Dług, Mój Nikifor, Plac Zbawiciela, Papusza i ostatnio Ptaki śpiewają w Kigali to filmy, które wywarły na mnie wrażenie, bo doskonale je pamiętam i czasem do nich wracam. Choć treść nie jest łatwa i porusza trudne tematy.

Ale ja lubię takie filmy, o których będę pamiętać, przy których trzeba myśleć.

O ostatnim filmie małżeństwa Krauze Ptaki śpiewają w Kigali dowiedziałam się z wywiadu z Jowitą Budnik – aktorką, która występuje w ich filmach. Przeczytałam tam, że przygotowując się do roli Jowita Budnik, aby głębiej zapoznać się z tematem ludobójstwa, przeczytała trylogię Jeana Hatzfelda: Nagość życia, Sezon maczet, Strategia antylop. Przyznam, że nie słyszałam bądź nie utkwiło mi to w pamięci, że w 1994 w Rwandzie miało miejsce ludobójstwo… Zachęcona kupiłam książki Jeana Hatzfelda. Zaczęłam czytać… nie było to łatwe i kończąc drugą część przerwałam. Miałam wtedy nie najlepszy moment w życiu i czułam, że te opowieści mnie wręcz przytłaczają. Ale wiem, że do nich wrócę. Trudno opisać jakimikolwiek słowami uczucia, które towarzyszyły mi po przeczytaniu tych książek i obejrzeniu filmu.
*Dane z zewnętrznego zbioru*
(** C10 on two runs.  Transfer and deletion go through: the deletion
    phase is entered and the name is recorded.  The first category was
    copied and the copy of the second is refused: the deletion phase is
    not entered and the transferred list stays empty. *)
Lemma C10_witness_recorded_iff_deletion_entered :
  (handle_single_experiment "E1" (start world0 true true)
   = (Return tt, after_success)
   /\ In (Delete_experiment "E1") (calls after_success)
   /\ TRANSFERRED after_success = ["E1"])
  /\ (handle_single_experiment "E1" (start world_copy_refused true true)
      = (Return tt, after_copy_refused)
      /\ In (Copytree "/data/src/merfish_analysis/E1"
                      "/data/tgt/merfish_analysis/E1" None)
            (calls after_copy_refused)
      /\ ~ In (Delete_experiment "E1") (calls after_copy_refused)
      /\ TRANSFERRED after_copy_refused = []).
Proof.
  split.
  - assert (H : handle_single_experiment "E1" (start world0 true true)
                = (Return tt, after_success)) by (vm_compute; reflexivity).
    split; [exact H|].
    destruct (C10_transferred_iff_deletion_entered _ _ _ _ H)
      as (new & Hc & _ & _ & _ & Hiff & Hgood).
    vm_compute in Hc. subst new.
    assert (Hclean : forall src tgt err,
              ~ In (Copytree src tgt (Some err)) (calls after_success)).
    { intros src tgt err Hin. vm_compute in Hin.
      repeat (destruct Hin as [Hin|Hin]; [discriminate|]). exact Hin. }
    split.
    + apply Hiff. split; [apply world0_reaches_transfer|exact Hclean].
    + apply (Hgood (world0_reaches_transfer true true) Hclean).
  - assert (H : handle_single_experiment "E1"
                  (start world_copy_refused true true)
                = (Return tt, after_copy_refused))
      by (vm_compute; reflexivity).
    split; [exact H|].
    destruct (C10_transferred_iff_deletion_entered _ _ _ _ H)
      as (new & Hc & _ & _ & Hfail & Hiff & _).
    vm_compute in Hc. subst new.
    assert (Hrefused : In (Copytree "/data/src/merfish_output/E1"
                                    "/data/tgt/merfish_output/E1"
                                    (Some permission_denied))
                          (calls after_copy_refused))
      by (right; left; reflexivity).
    split; [left; reflexivity|]. split.
    + intros Hin. apply Hiff in Hin. destruct Hin as (_ & Hclean).
      exact (Hclean _ _ _ Hrefused).
    + apply (Hfail _ _ _ Hrefused).
Defined.

(** The completeness check around the threshold, and with a configuration
    file that asks for another one. *)
Example marker_600_seconds_old :
  fst (experiment_complete "E1" (start (world_aged 600) true true))
  = Return true.
Proof. vm_compute. reflexivity. Qed.

Example marker_301_seconds_old :
  fst (experiment_complete "E1" (start (world_aged 301) true true))
  = Return true.
Proof. vm_compute. reflexivity. Qed.

Example marker_300_seconds_old :
  fst (experiment_complete "E1" (start (world_aged 300) true true))
  = Return false.
Proof. vm_compute. reflexivity. Qed.

Example marker_300_and_a_half_seconds_old :
  fst (experiment_complete "E1" (start (world_aged (601 # 2)) true true))
  = Return false.
Proof. vm_compute. reflexivity. Qed.

Example marker_absent :
  fst (experiment_complete "E1" (start world_unfinished true true))
  = Return false.
Proof. vm_compute. reflexivity. Qed.

Example configured_minimum_age_is_ignored :
  fst (experiment_complete "E1"
         (supply_minimum_age (Some 3600) (start (world_aged 600) true true)))
  = Return true
  /\ fst (experiment_complete "E1"
            (supply_minimum_age (Some 60) (start (world_aged 120) true true)))
     = Return false.
Proof. split; vm_compute; reflexivity. Qed.

(** C2, on the code.  With the target root absent and the secondary root
    present, the first gate lets the experiment through: no error is
    recorded and the three copies and the four deletions are made.  With
    the target root present and the secondary root absent, the gate stops
    the experiment with the error that the target path could not be found,
    naming the secondary root. *)
Theorem C2_first_gate_does_not_check_target_root :
  (os_path_exists "/data/tgt" world_no_target = false
   /\ exists s',
        handle_single_experiment "E1" (start world_no_target true true)
        = (Return tt, s')
        /\ ERRORS s' = []
        /\ filter is_copy (calls s')
           = map (copied "/data/src" "/data/tgt" "E1") SUFFIX
        /\ TRANSFERRED s' = ["E1"]
        /\ DELETED s' = ["/data/src/merfish_analysis/E1";
                         "/data/src/merfish_output/E1";
                         "/data/src/merfish_raw_data/E1"; "/data/sec/E1"])
  /\ (os_path_exists "/data/tgt" world_no_secondary_root = true
      /\ handle_single_experiment "E1" (start world_no_secondary_root true true)
         = (Return tt,
            add_ERRORS "Could not find target path /data/sec"
                       (start world_no_secondary_root true true))).
Proof.
  split.
  - split; [vm_compute; reflexivity|].
    eexists. split; [vm_compute; reflexivity|]. vm_compute. auto.
  - split; [vm_compute; reflexivity|].
    apply first_gate_is_on_secondary. vm_compute. reflexivity.
Qed.

(** C8, on the code.  In real-delete mode, with a tree removal that leaves
    the top directory and a plain removal that is refused,
    [delete_directory] attempts the plain removal and records its failure,
    then raises [NameError] at line 129: no anomaly entry is appended, and
    the exception leaves [delete_experiment], whose loop does not reach the
    two remaining categories, and the whole run, which sends no report. *)
Theorem C8_lingering_directory_raises_NameError :
  delete_directory "/data/src/merfish_analysis/E1" start_lingering
  = (Raise NameError_ERROR, after_lingering)
  /\ calls after_lingering
     = [Delete_directory "/data/src/merfish_analysis/E1";
        Rmtree "/data/src/merfish_analysis/E1" None;
        Rmdir "/data/src/merfish_analysis/E1" (Some directory_not_empty)]
  /\ ERRORS after_lingering
     = [("Could not rmdir delete /data/src/merfish_analysis/E1" ++ nl
         ++ TEMPLATE_of directory_not_empty)%string]
  /\ (exists s',
        delete_experiment "E1" start_lingering = (Raise NameError_ERROR, s')
        /\ calls s' = Delete_experiment "E1" :: calls after_lingering
        /\ ERRORS s' = ERRORS after_lingering
        /\ DELETED s' = [])
  /\ (exists s',
        main start_lingering = (Raise NameError_ERROR, s')
        /\ forall text raised, ~ In (Sendmail text raised) (calls s')).
Proof.
  do 3 (split; [vm_compute; reflexivity|]). split.
  - eexists. split; [vm_compute; reflexivity|].
    do 2 (split; [vm_compute; reflexivity|]). vm_compute. reflexivity.
  - eexists. split; [vm_compute; reflexivity|].
    intros text raised Hin. vm_compute in Hin.
    repeat (destruct Hin as [Hin|Hin]; [discriminate|]). exact Hin.
Qed.

(** C9, on the code.  The listing is [E1], [E2], both finished.  The
    handler of [E1] ends with the [NameError] of line 129; no handler
    encloses the call of line 245, so the loop ends there, in the state
    the handler of [E1] left: [E2] is not processed, though its own
    handler, run in that state, transfers it. *)
Theorem C9_exception_in_one_experiment_ends_the_loop :
  os_listdir "/data/src/merfish_output" (fs start_lingering)
  = inr ["E1"; "E2"]
  /\ for_each ["E1"; "E2"] start_lingering
     = (Raise NameError_ERROR,
        snd (handle_single_experiment "E1" start_lingering))
  /\ TRANSFERRED (snd (for_each ["E1"; "E2"] start_lingering)) = ["E1"]
  /\ TRANSFERRED (handled_in_turn ["E1"; "E2"] start_lingering)
     = ["E1"; "E2"]
  /\ fst (process_experiments start_lingering) = Raise NameError_ERROR
  /\ TRANSFERRED (snd (process_experiments start_lingering)) = ["E1"].
Proof.
  do 5 (split; [vm_compute; reflexivity|]). vm_compute. reflexivity.
Qed.

(** The other exception that nothing catches.  When the marker of [E1]
    goes away between lines 93 and 96, the exception of
    [os.path.getmtime] leaves the handler and ends the loop: nothing was
    copied or recorded, and [E2] is not looked at. *)
Example unreadable_marker_ends_the_loop :
  for_each (os := racy_os) ["E1"; "E2"] (start world_two true true)
  = (Raise (mkExn "FileNotFoundError" "(2, 'No such file or directory')"),
     add_LOGGER (mkLog info "E1" []) (start world_two true true)).
Proof. vm_compute. reflexivity. Qed.



(** * Further runs on the small file system *)

(** The listing directory is gone. *)
Lemma failed_listing_witness :
  os_listdir (source (CONFIG (start world_no_listing true true))
              ++ "/merfish_output")%string
             (fs (start world_no_listing true true))
  = inl (mkExn "FileNotFoundError" "(2, 'No such file or directory')")
  /\ fst (process_experiments (start world_no_listing true true)) = Exit (-1)
  /\ calls (snd (process_experiments (start world_no_listing true true))) = [].
Proof.
  assert (H : os_listdir (source (CONFIG (start world_no_listing true true))
                          ++ "/merfish_output")%string
                         (fs (start world_no_listing true true))
              = inl (mkExn "FileNotFoundError"
                           "(2, 'No such file or directory')"))
    by (vm_compute; reflexivity).
  split; [exact H|].
  rewrite (failed_listing_is_fatal _ _ H). split; reflexivity.
Defined.

(** The successful run of [world0] ends with its one mail. *)
Lemma report_witness_full_run :
  process_experiments (start world0 true true) = (Return tt, after_full_run)
  /\ exists before,
       calls after_full_run
       = before ++ [Sendmail (mail_text after_full_run) None].
Proof.
  assert (H : process_experiments (start world0 true true)
              = (Return tt, after_full_run)) by (vm_compute; reflexivity).
  split; [exact H|].
  destruct (report_is_sent_at_most_once _ _ _ H)
    as (new & Hc & [(_ & Hempty)|(before & raised & Hnew & _ & _ & Ho)]).
  - destruct (Hempty eq_refl) as (Habs & _). vm_compute in Habs.
    discriminate.
  - exists before. destruct raised; [discriminate|].
    rewrite Hc, Hnew. reflexivity.
Defined.



(** Two entries, no secondary root. *)
Lemma absent_secondary_root_witness :
  os_path_exists (secondary (CONFIG (start world_no_secondary_root true true)))
                 (fs (start world_no_secondary_root true true)) = false
  /\ exists s',
       for_each ["E1"; "E2"] (start world_no_secondary_root true true)
       = (Return tt, s')
       /\ ERRORS s' = ["Could not find target path /data/sec";
                       "Could not find target path /data/sec"]
       /\ calls s' = [].
Proof.
  assert (H : os_path_exists
                (secondary (CONFIG (start world_no_secondary_root true true)))
                (fs (start world_no_secondary_root true true)) = false)
    by (vm_compute; reflexivity).
  split; [exact H|].
  destruct (absent_secondary_root_is_reported_per_entry ["E1"; "E2"] _ H)
    as (s' & Hrun & HE & _ & _ & Hc & _).
  exists s'. repeat split; assumption.
Defined.

(** The analysis folder is missing and no logging flag is given. *)
Lemma silent_skip_witness :
  emitted (ARG (start world_missing_category true true))
          (LOGGER (snd (handle_single_experiment "E1"
                          (start world_missing_category true true))))
  = [].
Proof.
  assert (Hsec : os_path_exists
                   (secondary (CONFIG (start world_missing_category true true)))
                   (fs (start world_missing_category true true)) = true)
    by (vm_compute; reflexivity).
  assert (Hin : In "analysis" SUFFIX) by (simpl; auto).
  assert (Hmissing :
            os_path_exists
              (category_dir
                 (source (CONFIG (start world_missing_category true true)))
                 "analysis" "E1")
              (fs (start world_missing_category true true)) = false)
    by (vm_compute; reflexivity).
  destruct (skip_for_missing_category_emits_nothing
              "E1" "analysis" (start world_missing_category true true)
              eq_refl Hsec Hin Hmissing) as (_ & Hlog).
  exact Hlog.
Defined.

(** A real deletion that goes through. *)
Lemma recorded_deletion_witness :
  delete_directory "/data/src/merfish_analysis/E1" (start world0 true true)
  = (Return true, after_real_deletion)
  /\ os_path_exists "/data/src/merfish_analysis/E1" (fs after_real_deletion)
     = false
  /\ DELETED after_real_deletion = ["/data/src/merfish_analysis/E1"].
Proof.
  assert (H : delete_directory "/data/src/merfish_analysis/E1"
                               (start world0 true true)
              = (Return true, after_real_deletion))
    by (vm_compute; reflexivity).
  split; [exact H|].
  destruct (recorded_deletion_means_directory_gone
              "/data/src/merfish_analysis/E1" (start world0 true true) _
              eq_refl H)
    as (Hgone & HD & _).
  split; assumption.
Defined.

(** Transfer on, delete off. *)
Lemma simulated_deletion_witness :
  exists s',
    delete_experiment "E1" (start world0 true false) = (Return tt, s')
    /\ fs s' = world0
    /\ DELETED s' = ["/data/src/merfish_analysis/E1";
                     "/data/src/merfish_output/E1";
                     "/data/src/merfish_raw_data/E1"; "/data/sec/E1"]
    /\ ERRORS s' = [].
Proof.
  destruct (simulated_deletion "E1" (start world0 true false) eq_refl)
    as (s' & H & Hf & _ & Hlists & _).
  exists s'. split; [exact H|]. split; [exact Hf|].
  change (os_path_exists
            (secondary (CONFIG (start world0 true false)) ++ "/" ++ "E1")%string
            (fs (start world0 true false))) with true in Hlists.
  exact Hlists.
Defined.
Człowiek człowiekowi zgotował ten los.

Do książki „Jest życie po końcu świata” sięgnęłam po wywiadzie z Joanną Kos – Krauze. Zobaczyłam silną kobietę, która musiała zmierzyć się z odejściem bliskiej osoby.

„Zmiana oczywiście kosztuje, ale pozwala zdobyć nowe doświadczenie. Ja się nie boję nowych doświadczeń. Gdzie będę za rok? Nie mam pojęcia. W tym sensie jestem wolna i otwarta na przyszłość. Lecz ceną wolności jest też samotność. To świadomy wybór.”

Książka jest wywiadem, opowieścią o małżeństwie, śmierci, filmach i o ludobójstwie w Rwandzie. Temat ten jest bardzo trudny, ciężko wyobrazić sobie, że takie rzeczy dzieją się na świecie.

 

„(…) uważam, że możliwość obcowania z ludźmi, którzy po takiej traumie, po takim dramacie są w stanie się podnieść, jest cudownym darem.”

Nie jestem w stanie ocenić, który z filmów wymienionych na początku wywarł na mnie największe wrażenie. Każdy z nich jest bardzo emocjonalny, są to historie oparte na faktach i to najbardziej cenię w filmach.

Jowita Budnik jest wyśmienitą aktorką i urzeka swoją skromnością. Szanuję, kiedy człowiek mający wielki talent, nie obnosi się z tym. I tak właśnie widzę Jowitę Budnik. Kojarzę ją jeszcze, jak grała jako młoda dziewczyna w serialu „W labiryncie”, który wówczas uwielbiałam. We wspomnianym wcześniej wywiadzie powiedziała o sobie:

„Jestem mało wziętą aktorką, ale bardzo zadowoloną z tego, co robię.”

Joanna Kos – Krauze w książce dużo mówi o małżeństwie z Krzysztofem Krauze, o jego chorobie i śmierci. Wyznania bardzo osobiste sprawiły, że książka mnie poruszyła i trafiła do moich książkowych inspiracji.

„W związku wcale nie chodzi o to, żeby ktoś się przy kimś zmieniał. To w ogóle nie na tym polega. Bo jak człowiek nie ma pragnienia zmiany w sobie, to się nie zmieni. Pytanie tylko, czy osoba, z którą jesteś, ciągnie cię w górę, czy w dół. Jedni do rozwoju potrzebują presji, inni wsparcia. Wszystko polega na tym, żeby znaleźć w drugiej osobie stymulującego do rozwoju partnera. I stworzyć z nim relację, która będzie pchała do przodu, a nie blokowała. Myślę, że właśnie tak było w naszym przypadku.”